The difference now was his May 19 speech. Lambasting Israel as usual, Erdogan conveyed an anecdote he said he was told by a former “Jewish prime minister.”

His description of the unnamed prime minister as “Jewish” instead of an “Israeli” triggered the American admonishment. Perhaps, it was not a slip of the tongue but a true reflection of his sentiments that legitimately could be interpreted as “anti-Semitic.”

On behalf of the Turkish Jewish Community, the Turkish Chief Rabbinate Foundation offered its services to Erdogan and tried to salvage him from the accusations of “anti-Semitism.” In response to the State Department statement, the Turkish Jewish Community issued a bilingual statement on social media, defending the Turkish president.

The statement said it was “unacceptable and unfair to imply that” Erdogan was anti-Semitic on May 19.

A few days before this statement, on May 14, the online news website Shalom, a newspaper affiliated with Turkey’s Jewish community, was hacked by people suspected to be pro-Erdogan. “Our actions will continue until a free and independent Palestine is to be built,” the hackers wrote on the news site.

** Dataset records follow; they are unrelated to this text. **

(** The windows of a text of more than [sequence_length] tokens. *)
Lemma seq_offsets_long (text : string) (t : tokenized) (S L : Z) :
  length (tokens_sw t) = length (tokens_idx t) →
  length (tokens t) = length (tokens_idx t) →
  0 < S ≤ L → L < Z.of_nat (length (tokens t)) →
  seq_offsets text t S L
  = Ok (windows_from (snapped (sw_mask (tokens_sw t)) (fst <$> tokens_idx t))
          (text_len text) S L 0
          (Z.to_nat ((Z.of_nat (length (tokens t)) - L - 1) / S + 1))).
Proof.
  intros Hsw Htok HSL Hlong. unfold seq_offsets.
  rewrite (snapped_starts_snapped t Hsw). cbn [Py.bind].
  rewrite bool_decide_eq_false_2 by lia.
  set (starts := snapped _ _).
  assert (Z.of_nat (length starts) = Z.of_nat (length (tokens t))) as Hn.
  { unfold starts. by rewrite snapped_length, length_fmap, Htok. }
  set (n := Z.of_nat (length (tokens t))) in *.
  unfold range, range_len.
  rewrite bool_decide_eq_false_2 by lia.
  rewrite !bool_decide_eq_true_2 by lia.
  replace (n - L - 0 - 1) with (n - L - 1) by lia.
  pose proof (Z.div_mod (n - L - 1) S ltac:(lia)) as Hdiv.
  pose proof (Z.mod_pos_bound (n - L - 1) S ltac:(lia)) as Hmod.
  assert (0 ≤ (n - L - 1) / S) as Hq by (apply Z.div_pos; lia).
  set (q := (n - L - 1) / S) in *.
  replace (Z.to_nat (q + 1)) with (Datatypes.S (Z.to_nat q)) by lia.
  cbn [Py.bind]. rewrite range_from_last. cbn [Py.bind].
  replace (0 + Z.of_nat (Z.to_nat q) * S + S)
    with (0 + Z.of_nat (Datatypes.S (Z.to_nat q)) * S) by lia.
  apply for_each_windows_from; lia.
Qed.

Lemma window_count_bounds (n S L : Z) :
  0 < S ≤ L → L < n →
  0 + Z.of_nat (Z.to_nat ((n - L - 1) / S + 1)) * S < n ∧
  (Z.to_nat ((n - L - 1) / S + 1) = O ∨
   0 + (Z.of_nat (Z.to_nat ((n - L - 1) / S + 1)) - 1) * S + L < n).
Proof.
  intros HSL Hlong.
  pose proof (Z.div_mod (n - L - 1) S ltac:(lia)) as Hdiv.
  pose proof (Z.mod_pos_bound (n - L - 1) S ltac:(lia)) as Hmod.
  assert (0 ≤ (n - L - 1) / S) as Hq by (apply Z.div_pos; lia).
  set (q := (n - L - 1) / S) in *.
  rewrite Z2Nat.id by lia. split; [nia|]. right. nia.
Qed.

(** ** C3: what the windows cover *)

(** C3, as stated, fails. The one window of [" a"] starts at the first
    token, offset 1, so offset 0 of the text is in no window. And with
    a step larger than the window (2 tokens against 1) the windows of
    "ab cd ef" are [[0, 3)] and [[6, 8)]: offset 3, in the token "cd",
    is in no window. *)
Lemma windows_cover_counterexample :
  split_by_overlap tokenize_example " a" 20 100 = Ok [(0, 1, 2, "a")] ∧
  text_len " a" = 2 ∧
  ¬ (∃ w : example, w ∈ [(0, 1, 2, "a")] ∧
                    example_start w ≤ 0 < example_stop w) ∧
  split_by_overlap tokenize_example "ab cd ef" 2 1
    = Ok [(0, 0, 3, "ab "); (1, 6, 8, "ef")] ∧
  ¬ (∃ w : example, w ∈ [(0, 0, 3, "ab "); (1, 6, 8, "ef")] ∧
                    example_start w ≤ 3 < example_stop w).
Proof.
  split; [vm_compute; reflexivity|]. split; [reflexivity|]. split.
  { intros (w & Heq%list_elem_of_singleton & Hw). subst w.
    vm_compute in Hw. destruct Hw as [Hw _]. by apply Hw. }
  split; [vm_compute; reflexivity|].
  intros (w & Hin & Hw).
  apply elem_of_cons in Hin as [->|Hin];
    [|apply list_elem_of_singleton in Hin as ->];
    vm_compute in Hw; destruct Hw as [Hw1 Hw2];
    [discriminate Hw2 | by apply Hw1].
Qed.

Nevertheless, Shalom avoided accusing the Erdogan government. Rather, it issued a statement emphasizing that they trust that the culprits of the attack on the site would be found and brought before justice. It also expressed its gratitude to the government for the concern it showed.

A day later, Erdogan was reprimanded with anti-Semitism and the European Parliament adopted the toughest report to date.

Criticizing Turkey’s regressive institutional reforms, European parliamentarians called on Turkey’s relevant authorities “to release all imprisoned human rights defenders, journalists, lawyers, academics and others who the government has detained on unsubstantiated charges.” They also expressed their worries about “Turkey’s hostile foreign policy, including towards Greece and Cyprus, as well its involvement in Syria, Libya, and Nagorno-Karabakh, which consistently collides with the EU’s priorities.” They repeated their “encouragement to Turkey to recognize the Armenian Genocide.”

The report’s wording suggested that Europe remains entirely critical of and diametrically opposed to Erdogan’s foreign policy. Thus, the point reached with the United States and the European Union can be described as “a historical low point.” The European Parliament ends its report with a wishful note: “Turkey will definitely change course.”

It may not. The day the European Parliament issued that report, one of the former hopefuls, my colleague Asli Aydintasbas, a fellow at the European Council on Foreign Relations, published an essay at Foreign Affairs titled, “Turkey will not return to the Western fold.”

She argued that this is not a temporary pivot but a deeper change in Turkey’s foreign policy orientation. In the nearly two decades of Erdogan’s rule, Turkey has grown less interested than it once was in belonging to the transatlantic club or pursuing EU membership. Instead, the government has been keen to reposition the country as a regional hegemon.

But its regional hegemony is also in limbo given its exclusion from the Israel-Hamas cease-fire process.

Erdogan’s foreign policy is in tatters as much as its stature domestically.